▶ [WHAT THIS TASK INVOLVES]: Set the following entries down again exactly, line by line.

------------

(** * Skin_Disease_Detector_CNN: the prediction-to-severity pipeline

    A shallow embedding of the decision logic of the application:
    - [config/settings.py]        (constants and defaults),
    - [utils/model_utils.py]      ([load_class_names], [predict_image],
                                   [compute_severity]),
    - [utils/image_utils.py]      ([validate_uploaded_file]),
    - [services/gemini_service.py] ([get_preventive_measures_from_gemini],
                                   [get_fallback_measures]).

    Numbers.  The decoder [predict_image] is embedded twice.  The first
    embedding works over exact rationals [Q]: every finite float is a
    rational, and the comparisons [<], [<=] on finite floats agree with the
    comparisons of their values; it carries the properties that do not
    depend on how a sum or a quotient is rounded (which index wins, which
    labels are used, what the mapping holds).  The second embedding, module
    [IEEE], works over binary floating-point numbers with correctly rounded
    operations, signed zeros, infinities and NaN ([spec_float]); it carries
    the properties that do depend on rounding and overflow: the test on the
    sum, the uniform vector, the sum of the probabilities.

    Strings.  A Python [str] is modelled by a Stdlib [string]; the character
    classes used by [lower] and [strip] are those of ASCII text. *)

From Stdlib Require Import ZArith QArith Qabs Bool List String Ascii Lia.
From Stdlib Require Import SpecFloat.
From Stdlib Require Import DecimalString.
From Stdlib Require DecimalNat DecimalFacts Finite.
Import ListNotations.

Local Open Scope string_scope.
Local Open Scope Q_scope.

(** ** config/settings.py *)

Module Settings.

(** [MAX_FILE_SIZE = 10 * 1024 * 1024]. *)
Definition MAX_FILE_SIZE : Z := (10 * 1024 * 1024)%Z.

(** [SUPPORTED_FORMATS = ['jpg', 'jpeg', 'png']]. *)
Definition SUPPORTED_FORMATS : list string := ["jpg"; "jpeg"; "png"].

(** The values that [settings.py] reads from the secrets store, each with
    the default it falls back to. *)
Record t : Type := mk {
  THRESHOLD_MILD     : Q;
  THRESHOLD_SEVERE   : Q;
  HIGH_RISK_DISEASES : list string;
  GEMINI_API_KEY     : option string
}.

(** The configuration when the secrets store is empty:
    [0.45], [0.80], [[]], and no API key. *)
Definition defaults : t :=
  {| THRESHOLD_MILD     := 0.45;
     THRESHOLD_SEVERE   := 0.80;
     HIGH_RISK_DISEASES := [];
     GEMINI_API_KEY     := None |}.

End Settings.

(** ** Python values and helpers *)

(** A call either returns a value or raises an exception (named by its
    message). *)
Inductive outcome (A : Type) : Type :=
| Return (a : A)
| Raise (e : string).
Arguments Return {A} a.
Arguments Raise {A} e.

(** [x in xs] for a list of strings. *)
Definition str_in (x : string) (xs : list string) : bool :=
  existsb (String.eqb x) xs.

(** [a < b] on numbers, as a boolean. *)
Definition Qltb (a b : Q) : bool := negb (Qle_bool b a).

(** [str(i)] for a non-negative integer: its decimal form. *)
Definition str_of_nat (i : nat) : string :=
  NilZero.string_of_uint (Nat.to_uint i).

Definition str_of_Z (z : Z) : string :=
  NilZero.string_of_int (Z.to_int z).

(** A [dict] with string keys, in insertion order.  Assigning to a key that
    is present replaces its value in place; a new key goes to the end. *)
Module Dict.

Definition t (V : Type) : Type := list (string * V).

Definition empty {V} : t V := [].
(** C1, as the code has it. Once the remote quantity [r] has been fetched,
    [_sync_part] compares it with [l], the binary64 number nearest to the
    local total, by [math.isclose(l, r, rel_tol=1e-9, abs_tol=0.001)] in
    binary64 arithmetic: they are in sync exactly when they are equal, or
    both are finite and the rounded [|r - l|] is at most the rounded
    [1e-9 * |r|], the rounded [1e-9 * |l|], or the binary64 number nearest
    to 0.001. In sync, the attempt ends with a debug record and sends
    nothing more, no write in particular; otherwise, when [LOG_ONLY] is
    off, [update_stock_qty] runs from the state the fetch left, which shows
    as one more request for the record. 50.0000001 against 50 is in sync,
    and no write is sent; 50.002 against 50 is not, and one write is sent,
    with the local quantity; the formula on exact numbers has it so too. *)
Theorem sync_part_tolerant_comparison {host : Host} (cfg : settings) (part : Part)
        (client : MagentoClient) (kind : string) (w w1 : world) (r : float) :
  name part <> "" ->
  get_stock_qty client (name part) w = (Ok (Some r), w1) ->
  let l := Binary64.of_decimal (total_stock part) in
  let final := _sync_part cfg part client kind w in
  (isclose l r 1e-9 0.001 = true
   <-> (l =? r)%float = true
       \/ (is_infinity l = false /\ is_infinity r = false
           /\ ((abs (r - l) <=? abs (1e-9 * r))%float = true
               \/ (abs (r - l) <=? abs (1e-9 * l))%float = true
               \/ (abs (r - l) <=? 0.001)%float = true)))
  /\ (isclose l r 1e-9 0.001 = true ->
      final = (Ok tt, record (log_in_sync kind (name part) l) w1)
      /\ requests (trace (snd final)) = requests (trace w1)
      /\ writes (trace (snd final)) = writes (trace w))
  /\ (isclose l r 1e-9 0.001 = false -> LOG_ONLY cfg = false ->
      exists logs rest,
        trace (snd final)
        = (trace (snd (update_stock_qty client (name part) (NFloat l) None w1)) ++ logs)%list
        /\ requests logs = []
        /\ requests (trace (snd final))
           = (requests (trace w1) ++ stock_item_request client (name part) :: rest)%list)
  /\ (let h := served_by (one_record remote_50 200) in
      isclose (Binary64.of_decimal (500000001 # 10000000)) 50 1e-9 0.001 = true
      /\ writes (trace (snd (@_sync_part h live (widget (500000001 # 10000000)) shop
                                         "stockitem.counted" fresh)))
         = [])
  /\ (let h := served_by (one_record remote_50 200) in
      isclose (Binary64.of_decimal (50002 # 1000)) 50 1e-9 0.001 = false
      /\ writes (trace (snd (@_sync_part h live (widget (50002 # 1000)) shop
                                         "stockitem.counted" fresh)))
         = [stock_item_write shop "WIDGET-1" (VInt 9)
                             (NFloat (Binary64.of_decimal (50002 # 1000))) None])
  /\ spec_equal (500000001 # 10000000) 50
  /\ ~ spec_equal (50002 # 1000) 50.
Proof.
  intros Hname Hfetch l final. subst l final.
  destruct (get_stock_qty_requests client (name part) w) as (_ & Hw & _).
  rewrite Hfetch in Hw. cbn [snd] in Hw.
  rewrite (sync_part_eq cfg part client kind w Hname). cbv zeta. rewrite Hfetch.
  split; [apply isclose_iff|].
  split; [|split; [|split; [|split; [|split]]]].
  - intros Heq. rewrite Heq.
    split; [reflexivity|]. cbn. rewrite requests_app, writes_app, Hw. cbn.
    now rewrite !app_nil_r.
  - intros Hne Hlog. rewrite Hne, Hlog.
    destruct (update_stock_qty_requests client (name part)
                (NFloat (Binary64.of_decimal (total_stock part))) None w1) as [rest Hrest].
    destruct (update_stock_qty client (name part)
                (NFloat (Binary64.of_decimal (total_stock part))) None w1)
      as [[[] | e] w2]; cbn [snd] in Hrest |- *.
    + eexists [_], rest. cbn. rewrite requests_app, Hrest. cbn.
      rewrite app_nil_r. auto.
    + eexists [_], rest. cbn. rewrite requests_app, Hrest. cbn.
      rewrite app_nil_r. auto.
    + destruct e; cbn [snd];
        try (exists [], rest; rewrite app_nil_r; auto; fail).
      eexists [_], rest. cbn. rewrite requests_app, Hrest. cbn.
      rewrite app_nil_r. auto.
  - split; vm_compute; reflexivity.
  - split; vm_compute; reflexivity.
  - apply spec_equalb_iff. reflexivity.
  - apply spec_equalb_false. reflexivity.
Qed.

------------

▶ [WRITTEN SOLUTION]:
(** * Skin_Disease_Detector_CNN: the prediction-to-severity pipeline

    A shallow embedding of the decision logic of the application:
    - [config/settings.py]        (constants and defaults),
    - [utils/model_utils.py]      ([load_class_names], [predict_image],
                                   [compute_severity]),
    - [utils/image_utils.py]      ([validate_uploaded_file]),
    - [services/gemini_service.py] ([get_preventive_measures_from_gemini],
                                   [get_fallback_measures]).

    Numbers.  The decoder [predict_image] is embedded twice.  The first
    embedding works over exact rationals [Q]: every finite float is a
    rational, and the comparisons [<], [<=] on finite floats agree with the
    comparisons of their values; it carries the properties that do not
    depend on how a sum or a quotient is rounded (which index wins, which
    labels are used, what the mapping holds).  The second embedding, module
    [IEEE], works over binary floating-point numbers with correctly rounded
    operations, signed zeros, infinities and NaN ([spec_float]); it carries
    the properties that do depend on rounding and overflow: the test on the
    sum, the uniform vector, the sum of the probabilities.

    Strings.  A Python [str] is modelled by a Stdlib [string]; the character
    classes used by [lower] and [strip] are those of ASCII text. *)

From Stdlib Require Import ZArith QArith Qabs Bool List String Ascii Lia.
From Stdlib Require Import SpecFloat.
From Stdlib Require Import DecimalString.
From Stdlib Require DecimalNat DecimalFacts Finite.
Import ListNotations.

Local Open Scope string_scope.
Local Open Scope Q_scope.

(** ** config/settings.py *)

Module Settings.

(** [MAX_FILE_SIZE = 10 * 1024 * 1024]. *)
Definition MAX_FILE_SIZE : Z := (10 * 1024 * 1024)%Z.

(** [SUPPORTED_FORMATS = ['jpg', 'jpeg', 'png']]. *)
Definition SUPPORTED_FORMATS : list string := ["jpg"; "jpeg"; "png"].

(** The values that [settings.py] reads from the secrets store, each with
    the default it falls back to. *)
Record t : Type := mk {
  THRESHOLD_MILD     : Q;
  THRESHOLD_SEVERE   : Q;
  HIGH_RISK_DISEASES : list string;
  GEMINI_API_KEY     : option string
}.

(** The configuration when the secrets store is empty:
    [0.45], [0.80], [[]], and no API key. *)
Definition defaults : t :=
  {| THRESHOLD_MILD     := 0.45;
     THRESHOLD_SEVERE   := 0.80;
     HIGH_RISK_DISEASES := [];
     GEMINI_API_KEY     := None |}.

End Settings.

(** ** Python values and helpers *)

(** A call either returns a value or raises an exception (named by its
    message). *)
Inductive outcome (A : Type) : Type :=
| Return (a : A)
| Raise (e : string).
Arguments Return {A} a.
Arguments Raise {A} e.

(** [x in xs] for a list of strings. *)
Definition str_in (x : string) (xs : list string) : bool :=
  existsb (String.eqb x) xs.

(** [a < b] on numbers, as a boolean. *)
Definition Qltb (a b : Q) : bool := negb (Qle_bool b a).

(** [str(i)] for a non-negative integer: its decimal form. *)
Definition str_of_nat (i : nat) : string :=
  NilZero.string_of_uint (Nat.to_uint i).

Definition str_of_Z (z : Z) : string :=
  NilZero.string_of_int (Z.to_int z).

(** A [dict] with string keys, in insertion order.  Assigning to a key that
    is present replaces its value in place; a new key goes to the end. *)
Module Dict.

Definition t (V : Type) : Type := list (string * V).

Definition empty {V} : t V := [].
(** C1, as the code has it. Once the remote quantity [r] has been fetched,
    [_sync_part] compares it with [l], the binary64 number nearest to the
    local total, by [math.isclose(l, r, rel_tol=1e-9, abs_tol=0.001)] in
    binary64 arithmetic: they are in sync exactly when they are equal, or
    both are finite and the rounded [|r - l|] is at most the rounded
    [1e-9 * |r|], the rounded [1e-9 * |l|], or the binary64 number nearest
    to 0.001. In sync, the attempt ends with a debug record and sends
    nothing more, no write in particular; otherwise, when [LOG_ONLY] is
    off, [update_stock_qty] runs from the state the fetch left, which shows
    as one more request for the record. 50.0000001 against 50 is in sync,
    and no write is sent; 50.002 against 50 is not, and one write is sent,
    with the local quantity; the formula on exact numbers has it so too. *)
Theorem sync_part_tolerant_comparison {host : Host} (cfg : settings) (part : Part)
        (client : MagentoClient) (kind : string) (w w1 : world) (r : float) :
  name part <> "" ->
  get_stock_qty client (name part) w = (Ok (Some r), w1) ->
  let l := Binary64.of_decimal (total_stock part) in
  let final := _sync_part cfg part client kind w in
  (isclose l r 1e-9 0.001 = true
   <-> (l =? r)%float = true
       \/ (is_infinity l = false /\ is_infinity r = false
           /\ ((abs (r - l) <=? abs (1e-9 * r))%float = true
               \/ (abs (r - l) <=? abs (1e-9 * l))%float = true
               \/ (abs (r - l) <=? 0.001)%float = true)))
  /\ (isclose l r 1e-9 0.001 = true ->
      final = (Ok tt, record (log_in_sync kind (name part) l) w1)
      /\ requests (trace (snd final)) = requests (trace w1)
      /\ writes (trace (snd final)) = writes (trace w))
  /\ (isclose l r 1e-9 0.001 = false -> LOG_ONLY cfg = false ->
      exists logs rest,
        trace (snd final)
        = (trace (snd (update_stock_qty client (name part) (NFloat l) None w1)) ++ logs)%list
        /\ requests logs = []
        /\ requests (trace (snd final))
           = (requests (trace w1) ++ stock_item_request client (name part) :: rest)%list)
  /\ (let h := served_by (one_record remote_50 200) in
      isclose (Binary64.of_decimal (500000001 # 10000000)) 50 1e-9 0.001 = true
      /\ writes (trace (snd (@_sync_part h live (widget (500000001 # 10000000)) shop
                                         "stockitem.counted" fresh)))
         = [])
  /\ (let h := served_by (one_record remote_50 200) in
      isclose (Binary64.of_decimal (50002 # 1000)) 50 1e-9 0.001 = false
      /\ writes (trace (snd (@_sync_part h live (widget (50002 # 1000)) shop
                                         "stockitem.counted" fresh)))
         = [stock_item_write shop "WIDGET-1" (VInt 9)
                             (NFloat (Binary64.of_decimal (50002 # 1000))) None])
  /\ spec_equal (500000001 # 10000000) 50
  /\ ~ spec_equal (50002 # 1000) 50.
Proof.
  intros Hname Hfetch l final. subst l final.
  destruct (get_stock_qty_requests client (name part) w) as (_ & Hw & _).
  rewrite Hfetch in Hw. cbn [snd] in Hw.
  rewrite (sync_part_eq cfg part client kind w Hname). cbv zeta. rewrite Hfetch.
  split; [apply isclose_iff|].
  split; [|split; [|split; [|split; [|split]]]].
  - intros Heq. rewrite Heq.
    split; [reflexivity|]. cbn. rewrite requests_app, writes_app, Hw. cbn.
    now rewrite !app_nil_r.
  - intros Hne Hlog. rewrite Hne, Hlog.
    destruct (update_stock_qty_requests client (name part)
                (NFloat (Binary64.of_decimal (total_stock part))) None w1) as [rest Hrest].
    destruct (update_stock_qty client (name part)
                (NFloat (Binary64.of_decimal (total_stock part))) None w1)
      as [[[] | e] w2]; cbn [snd] in Hrest |- *.
    + eexists [_], rest. cbn. rewrite requests_app, Hrest. cbn.
      rewrite app_nil_r. auto.
    + eexists [_], rest. cbn. rewrite requests_app, Hrest. cbn.
      rewrite app_nil_r. auto.
    + destruct e; cbn [snd];
        try (exists [], rest; rewrite app_nil_r; auto; fail).
      eexists [_], rest. cbn. rewrite requests_app, Hrest. cbn.
      rewrite app_nil_r. auto.
  - split; vm_compute; reflexivity.
  - split; vm_compute; reflexivity.
  - apply spec_equalb_iff. reflexivity.
  - apply spec_equalb_false. reflexivity.
Qed.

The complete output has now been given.